Regarding economic aspects, the only certainty is that these two strategies will offer tremendous cost-saving advantages compared to the healthcare expenses related to patients with ESRD. Conversely, it is quite difficult at this stage to quantify the manufacturing costs of these products. The cost-effectiveness coupled with manufacturing, scale-up, and preparation time is still under development. In addition, data related to in vivo performance of both candidate strategies have to be corroborated by further studies. In the case of iRAD, the individual components, but not the entire device, have been tested in preclinical models, while in bioengineered kidneys, animal studies reveal a partial function of the transplanted construct, but no information regarding long-term function after transplantation.

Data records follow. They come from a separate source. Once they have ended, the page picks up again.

Lemma fields_kept_all ops s :
  gui_state (core (after_all ops s)) = gui_state (core s) /\
  (forall w, world (core s) = Some w ->
             world (core (after_all ops s)) = Some w) /\
  (forall r, ingame_state (core s) = Some r ->
             ingame_state (core (after_all ops s)) = Some r) /\
  (is_Some (current_state (core s)) ->
   is_Some (current_state (core (after_all ops s)))).
Proof.
  revert s. induction ops as [|o ops IH]; intros s; simpl.
  - repeat split; intros; assumption.
  - destruct (IH (after o s)) as (G & W & I & C).
    destruct (fields_kept o s) as (G' & W' & I' & C').
    repeat split; intros; try congruence; auto.
Qed.

(** C1: in every reachable state, [start_game] returns normally; it
    constructs a [World] only if the [world] field is [None] and an
    [InGameState] only if the [ingame_state] field is [None], the new state
    being bound to the world the field then holds; it makes [ingame_state]
    the current state.  A second call in succession changes nothing, any
    later call changes nothing but [current_state], and after the two calls
    there is exactly one [World] and exactly one [InGameState], the latter
    bound to the former. *)
Theorem start_game_constructs_once s :
  reachable s ->
  let s1 := after StartGame s in
  let s2 := after StartGame s1 in
  (outcome StartGame s = inr NoneValue /\
   match world (core s) with
   | Some w =>
       world (core s1) = Some w /\
       instances is_world s1 = instances is_world s
   | None =>
       world (core s1) = Some (length (store s)) /\
       store s1 !! length (store s) =
         Some (AWorld {| w_api := self; w_spec := _spec (core s);
                         w_initial_player_state :=
                           initial_player_state (core s) |}) /\
       instances is_world s1 = instances is_world s ++ [length (store s)]
   end /\
   match ingame_state (core s) with
   | Some r =>
       ingame_state (core s1) = Some r /\
       instances is_ingame_state s1 = instances is_ingame_state s
   | None =>
       exists r,
         ingame_state (core s1) = Some r /\
         store s !! r = None /\
         store s1 !! r =
           Some (AnInGameState
                   {| igs_world := world (core s1);
                      igs_dimensions := (width (core s), height (core s));
                      igs_gui := ingame_gui (core s) |}) /\
         instances is_ingame_state s1 = instances is_ingame_state s ++ [r]
   end /\
   current_state (core s1) = ingame_state (core s1)) /\
  (outcome StartGame s1 = inr NoneValue /\ s2 = s1) /\
  (exists w r i,
     world (core s2) = Some w /\ instances is_world s2 = [w] /\
     ingame_state (core s2) = Some r /\ instances is_ingame_state s2 = [r] /\
     store s2 !! r = Some (AnInGameState i) /\ igs_world i = Some w) /\
  (forall ops,
     let s' := after_all ops s1 in
     perform StartGame s' =
     (inr NoneValue,
      {| core := with_current_state (ingame_state (core s')) (core s');
         store := store s'; calls := calls s' |})).
Proof.
  intros Hr s1 s2.
  assert (E2 : s2 = s1).
  { unfold s2, s1, after at 1. rewrite start_game_twice. reflexivity. }
  destruct (start_game_effect s) as (H1 & H2 & H3 & H4 & H5).
  fold s1 in H2, H3, H4, H5.
  assert (Wf : well_formed s1)
    by (apply reachable_well_formed, reachable_after, Hr).
  assert (Hw : is_Some (world (core s1))).
  { destruct (world (core s)); destruct H2 as [-> _]; eexists; reflexivity. }
  assert (Hi : is_Some (ingame_state (core s1))) by (rewrite <- H4; exact H5).
  repeat split; try assumption.
  - unfold outcome, s1. rewrite start_game_twice. reflexivity.
  - rewrite E2. destruct Hw as [w Hw], Hi as [r Hi].
    destruct Wf as [_ Ww Wi _]. rewrite Hw in Ww. rewrite Hi, Hw in Wi.
    destruct Ww as [_ Ww]. destruct Wi as ((i & Hl & Hb) & _ & Wi).
    exists w, r, i. repeat split; assumption.
  - intros ops s'. destruct Hw as [w Hw], Hi as [r Hi].
    destruct (fields_kept_all ops s1) as (_ & W & I & _).
    apply start_game_switch_only; eexists; [apply W | apply I]; eassumption.
Qed.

It is hard to predict which of these two promising kidney substitutes will be available first to be tested in a clinical trial. It is reported that iRAD may be ready in 2017, however, several crucial hurdles still have to be overcome. 13 Collectively, the results reported so far are astonishing and both approaches reviewed hold the potential to improve, in the near future, the quality of life for patients with ESRD.
Footnotes
Disclosure Statement
No competing financial interests exist.